Kessler is correct on the narrow fact here. Lew claimed that it took 60 votes in the Senate to pass a budget resolution, and that's not correct: a budget resolution cannot be filibustered. However...first of all, it would do no one any good at all for the Senate to pass a budget resolution without Republican support, since a partisan Democratic budget has no chance at all in the Republican House. One could just as easily argue that it's more irresponsible of the House to have passed a (partisan) budget as it is for the Senate to have declined to do so. Meanwhile, as Kessler seems to understand, the real truth is that while the Senate didn't pass a (nonbinding) budget resolution last year, they did in fact pass something much more concrete, the Budget Control Act that eneded the debt limit fight. Indeed, Kessler says:
He could have tried to argue, as some Democrats do, that the debt-ceiling deal last year in effect was a budget resolution.But Lew did so argue! In the paragraph before the bit Kessler is complaining about:
What Senator Reid is talking about is a fairly narrow point. In order for the Senate to do its annual work on appropriation bills, they need to pass a certain piece of legislation which sets a limit. They did that last year.With Candy Crowley's question explaining the context, which is all about the claim that a budget resolution is superfluous this year.

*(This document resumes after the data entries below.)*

Lemma runs_connect_client F n path listening peer client :
  link_wf peer ->
  io_runs (owns F n client) (connect path listening peer client)
    (fun a net => owns F n a.2 net /\ (status_ok a.1 = true -> connected a.2 = true) /\
       (status_ok a.1 = false -> a.2 = Some (default fresh_impl client))).
Proof.
  intros Hpeer. unfold connect. set (impl := default fresh_impl client).
  intros net Hn. assert (holds F n impl net) as Himpl by by destruct client.
  clear Hn. unfold io_sys. cbv [mbind io_bind].
  assert (exists G, holding G n (world net) /\
    if valid impl then exists x, F !! descriptor impl = None /\ G = <[descriptor impl := x]> F
    else G = F) as (G & Hw & HG).
  { unfold holds in Himpl. destruct (valid impl); [|by exists F].
    destruct Himpl as (? & _ & x & ?). eauto. }
  pose proof (runs_connect_unix_socket True G n path listening (world net) Hw) as Hc.
  destruct (connect_unix_socket path listening (world net)) as [[[fd|st] w]|]; [| |done].
  2: { destruct Hc as [Hst Hw']. cbv [mret io_ret]. cbn [fst snd owns]. split; [|split; [congruence|done]].
       unfold holds in *.
       destruct (valid impl); [|by subst G]. destruct HG as (x & Hfr & ->).
       destruct Himpl as (_ & Hl & _). eauto. }
  destruct Hc as (o & _ & H0 & Hfr & [Hf Hb]). unfold move_descriptor, release_descriptor, reset.
  cbn [world link]. cbv [mbind sys_bind mret sys_ret io_ret]. fold (valid impl).
  assert (F !! fd = None) as HF.
  { destruct (valid impl); [|by subst G]. destruct HG as (x & Hd & ->).
    by apply lookup_insert_None in Hfr as []. }
  assert (exists w', (if valid impl then sys_close (descriptor impl) else mret tt) w = Some (tt, w') /\
    holding (<[fd := (o, true)]> F) n w') as (w' & E & Hw').
  { destruct (valid impl); [|exists w; by subst G]. destruct HG as (x & Hd & ->).
    apply lookup_insert_None in Hfr as [_ Hne]. unfold sys_close. rewrite Hf.
    rewrite bool_decide_eq_true_2 by (rewrite lookup_insert_ne, lookup_insert_eq by done; eauto).
    eexists. split; [done|]. split; [|done]. cbn.
    by rewrite delete_insert_ne, delete_insert_id by done. }
  cbv [mret sys_ret] in E. rewrite E. cbn. split; [|split; [by intros _; apply Z.leb_le|]].
  - change (holds F n (mk_Impl fd 1) (mk_Net w' peer)). unfold holds.
    rewrite (proj2 (Z.leb_le 0 fd) H0 : valid (mk_Impl fd 1) = true). cbn. eauto.
  - unfold status_ok, success. cbn. by rewrite Z.eqb_refl.
Qed.

Lemma runs_status_call F n request client :
  io_runs (owns F n client) (status_call request client) (fun a net => owns F n a.2 net).
Proof.
  destruct client as [this|]; [|by apply io_runs_ret]. intros net Hn. unfold status_call.
  cbv [mbind io_bind]. pose proof (runs_client_call F n request this (link net) net (conj Hn eq_refl)) as Hc.
  destruct (call request this net) as [[[result this'] net']| |]; [|done|done].
  destruct Hc as (r & _ & _ & Hh). exact Hh.
Qed.

Lemma runs_shutdown F n client :
  io_runs (owns F n client) (daemon_shutdown client) (fun a net => owns F n a.2 net).
Proof.
  destruct client as [this|]; [|by apply io_runs_ret]. unfold daemon_shutdown.
  eapply io_runs_bind; [apply runs_status_call|]. intros [[status|exn] client]; cbn beta iota.
  - eapply io_runs_bind; [apply runs_disconnect|]. intros client'. apply io_runs_ret. by intros net [? _].
  - by apply io_runs_ret.
Qed.

Lemma runs_perform F n o client :
  op_wf o -> io_runs (owns F n client) (perform o client) (fun client' net => owns F n client' net).
Proof.
  intros Ho. destruct o; unfold perform.
  - eapply io_runs_bind; [by apply runs_connect_client|]. intros [st c]. apply io_runs_ret.
    by intros net [? _].
  - eapply io_runs_weaken; [apply runs_disconnect|done|]. by intros c net [? _].
  - eapply io_runs_bind; [apply runs_status_call|]. intros [st c]. by apply io_runs_ret.
  - eapply io_runs_bind; [apply runs_shutdown|]. intros [st c]. by apply io_runs_ret.
  - eapply io_runs_bind; [apply runs_destroy_client|]. intros []. by apply io_runs_ret.
Qed.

The rules of the game are pretty clear. The president has to submit a budget. The out-party is entitled to pick and choose from it and to claim that everyone in the president's party supports every provision of the budget; they're also entitled, if they can force it under House and Senate rules, to bring that budget up for a vote in order to either embarrass the president when his own party votes it down or to further hold it against Members from the president's party if they vote for it. One could argue that the out-party has the responsibility of stating what they're for; House Republicans certainly fulfilled that last year, and say they're planning to again this year. But all of this is just spin and rhetoric; any real budgeting requires a deal that can pass both Houses of Congress and win the support of the president (not required for a budget resolution, but absolutely required to actually enact anything). Note that had Lew said this in 2009, when Democrats had control of the House, I would have been on Kessler's side. But that's not the situation now.
Reporters in the neutral press should keep their eyes on real budgeting -- and, substantively, what the parties claim to be for. The procedural claims and counterclaims involved are just junk, and Candy Crowley should have ignored it -- and Kessler should have found something a lot more worthwhile to spend his fact check space on. In other words, what Lew said was technically wrong but irrelevant.